Just over the last two months I’ve noticed a couple of security technical issues that may not have been completely worked out or thought about. I wanted to get them down somewhere so I could share the knowledge and maybe come back to them later.
2FA at 30,000 Feet
I recently flew to Minnesota with Erin and Sarah to visit family. On the way I wanted to give the airplane internet a try. It was miserable but that’s not what I want to talk about.
To pay, you have the option of using a credit card easy or PayPal. I really don’t like to use my credit card for small purchases because I’d like to reduce the amount of places that number exists. I tried to pay with PayPal instead but I have set up my PayPal account to require a second factor of authentication, a text message, before approving a charge.
Unfortunately that comes through the cellular modem, not WiFi, which I don’t have miles above earth. Even if I were to request it via email which can use WiFi, I do not have access until I pay. There’s a hole in this bucket…
I resigned and paid with a credit card which I immediately regretted because the connection was a painful 20 kbps. This meant I could browse a message board that was mostly text.

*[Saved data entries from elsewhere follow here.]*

(** The stale image of [stale_image_in_video_player] is downloaded
    as a video: Download HD then saves the PNG data URL under a [.mp4]
    name. *)
Theorem stale_image_downloaded_as_mp4 st s0 u now :
  reachable tier st s0 -> stype s0 = "image" -> all_ws (prompt s0) = false -> loading s0 = false ->
  gen_image (enhancedPrompt s0) (aspectRatio s0) (isPremium tier) = Ok u ->
  let s := run tier EvFinish (run tier (EvSetType "video") (run tier EvGenerate s0)) in
  (exists d, u = "data:image/png;base64," +:+ d) /\
  downloadMedia now s = Some (u, "giga-ai-video-" +:+ pretty now +:+ ".mp4").
Proof.
  intros Hr Et Ep El Hu s.
  destruct (stale_race st s0 u Hr Et Ep El Hu) as (_ & Ht & Hres).
  destruct (gen_image_data_url _ _ _ _ Hu) as [d ->].
  split; [by exists d|]. subst s.
  unfold downloadMedia; rewrite Hres, Ht, bool_decide_eq_false_2 by discriminate; reflexivity.
Qed.

End Laws.

(** The SDK-backed service meets the interface: [generateImage] only
    returns the data URL of an inline part. *)
#[export] Instance gemini_service_laws ib vb : @MediaServiceLaws (gemini_service ib vb).
Proof.
  constructor. intros p ar hq u Hu. cbn [gen_image gemini_service] in Hu.
  destruct (image_body_ok ib p ar hq [] u (generateImage_ok _ _ _ _ _ _ Hu))
    as (cand & cands & ps & d & _ & _ & _ & ->). eauto.
Qed.

(** ** Witnesses *)

#[local] Existing Instance GS.

Lemma demo_prompted_reachable :
  @reachable GS FREE ∅ demo_prompted.
Proof. apply rtc_once. by apply sstep_run. Qed.
(** C4 fails on the code: with [manually_verified_only = False] and
    [shuffle = True] the array stored in the engine for the chosen mode is
    itself shuffled; after the call it holds the permutation drawn from the
    evaluation generator. *)
Theorem validation_generator_shuffles_stored_indices (e : Engine R G)
    (mode : string) :
  let e' := (validation_generator e mode false true).1 in
  if decide (mode = "train"%string)
  then train_audio_indices e'
       = (shuffle (validation_rand_generator e) (train_audio_indices e)).1
  else validation_audio_indices e'
       = with_items (validation_audio_indices e)
           (shuffle (validation_rand_generator e)
              (index_list (validation_audio_indices e))).1.
Proof.
  unfold validation_generator. simpl. case_decide; reflexivity.
Qed.

End Validation.

(** The failing input of C4 on the small instance: the training index
    array [0, 1, 2] is left as [2, 1, 0] by one pass of the generator. *)
Example validation_generator_mutates_train_indices :
  exists e : Engine Z Z,
    init Toy.params false Toy.train_h5 [] = Ok e
    /\ train_audio_indices e = [0; 1; 2]
    /\ train_audio_indices (validation_generator e "train" false true).1
       = [2; 1; 0].
Proof.
  destruct (init (R := Z) (G := Z) Toy.params false Toy.train_h5 [])
    as [e | ex] eqn:Hinit; vm_compute in Hinit; [| discriminate].
  injection Hinit as <-. eexists. split; [reflexivity |].
  split; reflexivity.
Qed.
Lemma pseudo_legal_In st pl m :
  pseudo_legal_moves st = Some pl -> In m pl ->
  exists sq p, In (sq, p) (pieces (board st)) /\ color p = to_move st /\
    piece_type p = Some Knight /\ In m (knight_moves st sq).
Proof.
  unfold pseudo_legal_moves.
  destruct (mapM _ (pieces (board st))) as [ls|] eqn:E; simpl; [|discriminate].
  intros [= <-] Hin. apply mapM_Some_1 in E.
  apply in_concat in Hin as [l [Hl Hm]].
  destruct (Forall2_In_r _ _ _ _ E Hl) as [[sq p] [Hx Hf]]. cbv beta in Hf.
  destruct (decide (color p ≠ to_move st)) as [Hc|Hc].
  - injection Hf as <-. contradiction.
  - destruct (piece_type p) as [ty|] eqn:Et; simpl in Hf; [|discriminate].
    injection Hf as <-.
    destruct ty; simpl in Hm; try contradiction.
    exists sq, p. split; [exact Hx|]. split; [|split; [done | exact Hm]].
    apply dec_stable. exact Hc.
Qed.

Lemma knight_moves_In st sq m :
  In m (knight_moves st sq) ->
  exists dr df to, In (dr, df) KNIGHT_OFFSETS /\ offset sq dr df = Some to /\
    m = Move_new sq to /\
    (piece_at (board st) to = None \/
     exists t, piece_at (board st) to = Some t /\ color t <> to_move st).
Proof.
  unfold knight_moves. rewrite in_flat_map. intros [[dr df] [Hin Hm]].
  destruct (offset sq dr df) as [to|] eqn:Eo; [|contradiction].
  exists dr, df, to. split; [exact Hin|]. split; [done|].
  destruct (piece_at (board st) to) as [t|] eqn:Ep.
  - destruct (decide (color t ≠ to_move st)) as [Hc|Hc]; [|contradiction].
    destruct Hm as [<- | []]. split; [done|]. right. exists t. done.
  - destruct Hm as [<- | []]. split; [done|]. left. done.
Qed.

(** Every knight step on the board lands on another square of the board
    and the opposite step leads back. *)
Lemma knight_geometry sq dr df to :
  0 <= sq < 64 -> In (dr, df) KNIGHT_OFFSETS -> offset sq dr df = Some to ->
  0 <= to < 64 /\ to <> sq /\ In (- dr, - df) KNIGHT_OFFSETS /\
  offset to (- dr) (- df) = Some sq.
Proof.
  intros Hsq Hin Hoff.
  assert (forallb (fun sq => forallb (fun '(dr, df) =>
    match offset sq dr df with
    | Some to => bool_decide (0 <= to < 64 /\ to <> sq /\ (- dr, - df) ∈ KNIGHT_OFFSETS /\
                               offset to (- dr) (- df) = Some sq)
    | None => true
    end) KNIGHT_OFFSETS) (map Z.of_nat (seq 0 64)) = true) as Hchk
    by (vm_compute; reflexivity).
  pose proof (range_forallb _ 64 Hchk sq ltac:(lia)) as H.
  cbv beta in H. rewrite forallb_forall in H. specialize (H (dr, df) Hin).
  cbv beta iota in H. rewrite Hoff in H. apply bool_decide_eq_true_1 in H.
  rewrite list_elem_of_In in H. exact H.
Qed.

Lemma knight_attack_false b sqr by_ offs :
  knight_attack_from b sqr by_ offs = Some false ->
  forall dr df q p, In (dr, df) offs -> offset sqr dr df = Some q ->
  piece_at b q = Some p -> color p = by_ -> piece_type p <> Some Knight.
Proof.
  induction offs as [|[dr0 df0] offs IH]; intros H dr df q p Hin Hoff Hp Hc; [contradiction|].
  simpl in H. destruct Hin as [Heq | Hin].
  - injection Heq as <- <-. rewrite Hoff, Hp in H.
    rewrite decide_True in H by exact Hc.
    intros Hk. rewrite Hk in H. simpl in H. discriminate.
  - refine (IH ?[Htail] dr df q p Hin Hoff Hp Hc).
    destruct (offset sqr dr0 df0) as [q0|]; [|exact H].
    destruct (piece_at b q0) as [p0|]; [|exact H].
    destruct (decide (color p0 = by_)); [|exact H].
    destruct (piece_type p0) as [ty|]; simpl in H; [|discriminate].
    destruct (decide (ty = Knight)); [discriminate | exact H].
Qed.

Lemma opp_king_safe_spec st k t :
  opp_king_safe st = true -> 0 <= k < 64 -> piece_at (board st) k = Some t ->
  piece_type t = Some King -> color t <> to_move st ->
  is_square_attacked (board st) k (to_move st) = Some false.
Proof.
  unfold opp_king_safe. rewrite forallb_forall. intros H Hk Ht Hty Hc.
  specialize (H (Z.to_nat k) ltac:(apply in_seq; lia)). cbv beta zeta in H.
  rewrite Z2Nat.id in H by lia. rewrite Ht in H.
  rewrite (bool_decide_eq_true_2 (piece_type t = Some King)) in H by exact Hty.
  rewrite (bool_decide_eq_true_2 (color t ≠ to_move st)) in H by exact Hc.
  exact (bool_decide_eq_true_1 _ H).
Qed.

Lemma king_count_ext b b' c :
  (forall i, 0 <= i < 64 -> is_king_of c (piece_at b' i) = is_king_of c (piece_at b i)) ->
  king_count b' c = king_count b c.
Proof.
  intros H. unfold king_count. f_equal. apply filter_ext_in.
  intros i Hi. apply in_seq in Hi. apply H. lia.
Qed.

Lemma is_king_of_not_king c o p :
  o = Some p -> piece_type p <> Some King -> is_king_of c o = false.
Proof.
  intros -> Hp. unfold is_king_of. rewrite bool_decide_eq_false_2 by exact Hp. done.
Qed.

Lemma apply_normal_board st m st' :
  move_type m = Normal -> apply_move st m = Some st' ->
  board st' = fst (move_piece (board st) (source m) (target m)).
Proof.
  intros Ht. unfold apply_move. rewrite Ht. unfold apply_normal.
  destruct (piece_at (board st) (source m)) as [p|]; simpl; [|discriminate].
  destruct (move_piece (board st) (source m) (target m)) as [b' cap].
  destruct (piece_type p); simpl; [|discriminate].
  destruct (resulting_en_passant st m p); simpl; [|discriminate].
  intros [= <-]. done.
Qed.


Lemma knight_step_kings (st : State) sq to p dr df :
  opp_king_safe st = true -> 0 <= sq < 64 -> 0 <= to < 64 -> to <> sq ->
  piece_at (board st) sq = Some p -> color p = to_move st ->
  piece_type p = Some Knight ->
  In (- dr, - df) KNIGHT_OFFSETS -> offset to (- dr) (- df) = Some sq ->
  (piece_at (board st) to = None \/
     exists t, piece_at (board st) to = Some t /\ color t <> to_move st) ->
  forall c i, 0 <= i < 64 ->
    is_king_of c (piece_at (fst (move_piece (board st) sq to)) i)
    = is_king_of c (piece_at (board st) i).
Proof.
  intros Hsafe Hsq Hto Hne Hp Hcol Hty Hinv Hoff' Htgt c i Hi.
  rewrite (move_piece_occupied _ _ _ _ Hp). cbn [fst].
  assert (from_value p = Some p) as Hfp.
  { apply from_value_Some in Hp as Hpv. unfold piece_at in Hp.
    rewrite <- Hpv in Hp. exact Hp. }
  unfold piece_at at 1. rewrite idx_insert. case_decide as Hd.
  - destruct Hd as [Hd _]. apply index_inj in Hd; [|lia|lia]. subst i.
    rewrite (from_value_with_moved _ Hfp).
    rewrite (is_king_of_not_king c _ (with_moved p) eq_refl)
      by (rewrite piece_type_with_moved, Hty; discriminate).
    destruct Htgt as [Hnone | (t & Ht & Htc)].
    + rewrite Hnone. done.
    + symmetry. apply (is_king_of_not_king c _ t Ht). intros Htk.
      pose proof (opp_king_safe_spec _ _ _ Hsafe Hto Ht Htk Htc) as Hatt.
      apply (knight_attack_false _ _ _ _ Hatt (- dr) (- df) sq p Hinv Hoff' Hp Hcol).
      exact Hty.
  - rewrite idx_insert. case_decide as Hd'.
    + destruct Hd' as [Hd' _]. apply index_inj in Hd'; [|lia|lia]. subst i.
      rewrite (is_king_of_not_king c _ p Hp) by (rewrite Hty; discriminate).
      done.
    + done.
Qed.
(** * LSM303 motion / orientation algorithms (lsm303algo.c)

    A shallow embedding of the streaming detectors of [src/src/lsm303algo.c];
    the sensor driver [lsm303dlhc.c] follows in a part of its own.

    - C [float] is IEEE 754 binary32, modelled with the executable
      specification of [SpecFloat] at precision 24 and maximal exponent 128;
      the few sub-expressions the C promotion rules evaluate in [double]
      (those that mention the constant [1.0]) are computed at precision 53 and
      rounded back on assignment.
    - [uint8_t] counters are [Z] with the wrap-around of [++] written out.
    - The function-scope [static] variables of each routine are a record that
      is passed in and returned (explicit state passing).
    - [atan2f] and [acosf] come from the C library, not from this repository;
      they are parameters of the development.
    - Expressions are evaluated as written, one rounding per operation (no
      fused multiply-add). The [xDebug] lines only write to the log and are
      left out. *)

From Stdlib Require Import ZArith Bool List Lia.
From Stdlib Require Import Floats.SpecFloat.
Import ListNotations.
Open Scope Z_scope.

(** ** binary32 arithmetic *)

Definition float := spec_float.

Definition prec32 : Z := 24.
Definition emax32 : Z := 128.
Definition prec64 : Z := 53.
Definition emax64 : Z := 1024.
(** * Further properties of the worker *)

(** ** Requests *)

(** The URL coercion is idempotent and its result always starts with
    "http": a URL that went through [performXMLRequest] once goes through
    it unchanged the next time. *)
Theorem request_url_idempotent (_url : string) :
  String.prefix "http" (request_url _url) = true
  ∧ request_url (request_url _url) = request_url _url.
Proof.
  assert (String.prefix "http" (request_url _url) = true) as Hp.
  { unfold request_url. case_bool_decide as Hfind; [done|].
    by apply find_at_start. }
  split; [done|]. unfold request_url at 1.
  rewrite bool_decide_eq_false_2; [done|].
  intros Hne. apply Hne. by apply find_at_start.
Qed.

Lemma substring_zero (m : nat) (t : string) : substring m 0 t = EmptyString.
Proof. revert m. induction t as [|c t IH]; intros [|m]; simpl; auto. Qed.

Lemma substring_app_l (s t r : string) (m n : nat) :
  substring m n s = r → String.length r = n → substring m n (s +:+ t) = r.
Proof.
  revert m n r. induction s as [|c s IH]; intros m n r.
  - rewrite string_app_nil_l. destruct n; [|by destruct m; intros <-].
    intros <- _. destruct m; simpl; apply substring_zero.
  - rewrite string_app_cons. destruct m as [|m]; simpl.
    + destruct n as [|n]; [done|]. intros <- Hlen. simpl in Hlen.
      f_equal. apply IH; [done|lia].
    + apply IH.
Qed.

(** A needle found in a string is found in every extension of it. *)
Lemma find_app_l (needle hay t : string) :
  needle ≠ EmptyString → Str.find needle hay ≠ None → Str.find needle (hay +:+ t) ≠ None.
Proof.
  unfold Str.find. intros Hne Hfound Hnone.
  destruct (index 0 needle hay) as [m|] eqn:Hm; [|done].
  apply index_correct1 in Hm.
  apply (index_correct3 0 m) in Hnone; [|done|lia].
  apply Hnone. by apply substring_app_l.
Qed.

(** The payload of a chunk is the concatenation of the payloads of its
    parts, and hrefs go into it as they are, without any XML escaping: an
    href that contains the closing and opening tags reads as two hrefs. *)
Theorem hrefs_payload_verbatim (chunk1 chunk2 : list string) (a b : string) :
  hrefs_payload (chunk1 ++ chunk2) = hrefs_payload chunk1 +:+ hrefs_payload chunk2
  ∧ hrefs_payload [a] = "<d:href>" +:+ a +:+ "</d:href>"
  ∧ hrefs_payload [a +:+ "</d:href><d:href>" +:+ b] = hrefs_payload [a; b].
Proof.
  split; [|split].
  - unfold hrefs_payload at 1. rewrite foldl_app. fold (hrefs_payload chunk1).
    apply hrefs_payload_from.
  - done.
  - unfold hrefs_payload. cbn [foldl]. rewrite !string_app_nil_l.
    by rewrite !string_app_assoc.
Qed.

Section Requests.
Context {W : Worker}.

Lemma carddav_in_multiget chunk :
  Str.find "urn:ietf:params:xml:ns:carddav" (multiget_body chunk) ≠ None.
Proof. unfold multiget_body. apply find_app_l; [done|]. by vm_compute. Qed.

Lemma multiget_request_headers (ab : ContactBook) (chunk : list string) :
  rq_headers (multiget_request ab chunk)
  = [c_str getAuthorizationHeader; "Prefer: return-minimal";
     "Content-Type: application/xml; charset=utf-8";
     "Accept: text/vcard; version=4.0"; "Depth: 1"].
Proof.
  assert (c_str ("Depth: " +:+ "1") = "Depth: 1") as Hd1 by (by vm_compute).
  unfold multiget_request, build_request. cbn [rq_headers].
  rewrite bool_decide_eq_true_2 by apply carddav_in_multiget. by rewrite Hd1.
Qed.

Lemma query_request_headers (ab : ContactBook) :
  rq_headers (query_request ab)
  = [c_str getAuthorizationHeader; "Prefer: return-minimal";
     "Content-Type: application/xml; charset=utf-8";
     "Accept: text/vcard; version=4.0"; "Depth: 1"].
Proof.
  assert (c_str ("Depth: " +:+ "1") = "Depth: 1") as Hd1 by (by vm_compute).
  assert (Str.find "urn:ietf:params:xml:ns:carddav" QUERY_BODY ≠ None) as Hq
    by (by vm_compute).
  unfold query_request, build_request. cbn [rq_headers].
  rewrite bool_decide_eq_true_2 by exact Hq. by rewrite Hd1.
Qed.

Lemma propfind_request_headers :
  rq_headers propfind_request
  = [c_str getAuthorizationHeader; "Prefer: return-minimal";
     "Content-Type: application/xml; charset=utf-8"; "Depth: 0"].
Proof.
  assert (c_str ("Depth: " +:+ "0") = "Depth: 0") as Hd0 by (by vm_compute).
  assert (¬ Str.find "urn:ietf:params:xml:ns:carddav" PROPFIND_BODY ≠ None) as Hp.
  { intros Hne. apply Hne. by vm_compute. }
  unfold propfind_request, build_request. cbn [rq_headers].
  rewrite bool_decide_eq_false_2 by exact Hp. by rewrite Hd0.
Qed.

(** Headers: the Authorization header comes first and the Depth header
    last; both REPORT requests of the run carry the vCard Accept header,
    whatever hrefs the chunk holds, and go out at depth 1; the PROPFIND of
    [resolveAddressBook] carries no Accept header and goes out at depth 0. *)
Theorem request_headers (ab : ContactBook) (chunk : list string) :
  rq_headers (multiget_request ab chunk)
  = [c_str getAuthorizationHeader; "Prefer: return-minimal";
     "Content-Type: application/xml; charset=utf-8";
     "Accept: text/vcard; version=4.0"; "Depth: 1"]
  ∧ rq_headers (query_request ab) = rq_headers (multiget_request ab chunk)
  ∧ rq_headers propfind_request
    = [c_str getAuthorizationHeader; "Prefer: return-minimal";
       "Content-Type: application/xml; charset=utf-8"; "Depth: 0"]
  ∧ rq_method (multiget_request ab chunk) = "REPORT"
  ∧ rq_method (query_request ab) = "REPORT"
  ∧ rq_method propfind_request = "PROPFIND"
  ∧ rq_url (multiget_request ab chunk) = c_str (request_url (b_url ab))
  ∧ rq_url (query_request ab) = c_str (request_url (b_url ab))
  ∧ rq_url propfind_request = c_str (request_url (sourceUrl cfg)).
Proof.
  split; [apply multiget_request_headers|].
  split; [by rewrite query_request_headers, multiget_request_headers|].
  split; [apply propfind_request_headers|].
  split_and!; reflexivity.
Qed.

End Requests.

Flash is Required for Secure Access
Visa, via Bank of America, offers a service that provides a temporary credit card number with a fixed expiration date and limit that you can use for anything. If I do need to make a small purchase and credit card is the only option, I go to the Bank of America website, generate a credit card number with the dollar amount in my shopping card, and use it just as I would my normal card.
This saves my credit card number from a poorly guarded database. The limit is whatever I set. I recently bought a ticket to see Shin Godzilla at a local theater. The only payment option was credit so I used a temporary number with a $6.75 limit. It’s a good service.
Hilariously, through the Bank of America website, the service requires Flash be installed on the browser. Flash is one of the least secure, most attacked piles of code in existence. I strongly recommend people stop using it, uninstall, block, or otherwise resist using Flash as much as possible.
Flash is fully disabled on my personal computer for security reasons. My solution? I use a virtual machine with Flash installed. This is a headache that will be remedied in time. It just seems silly.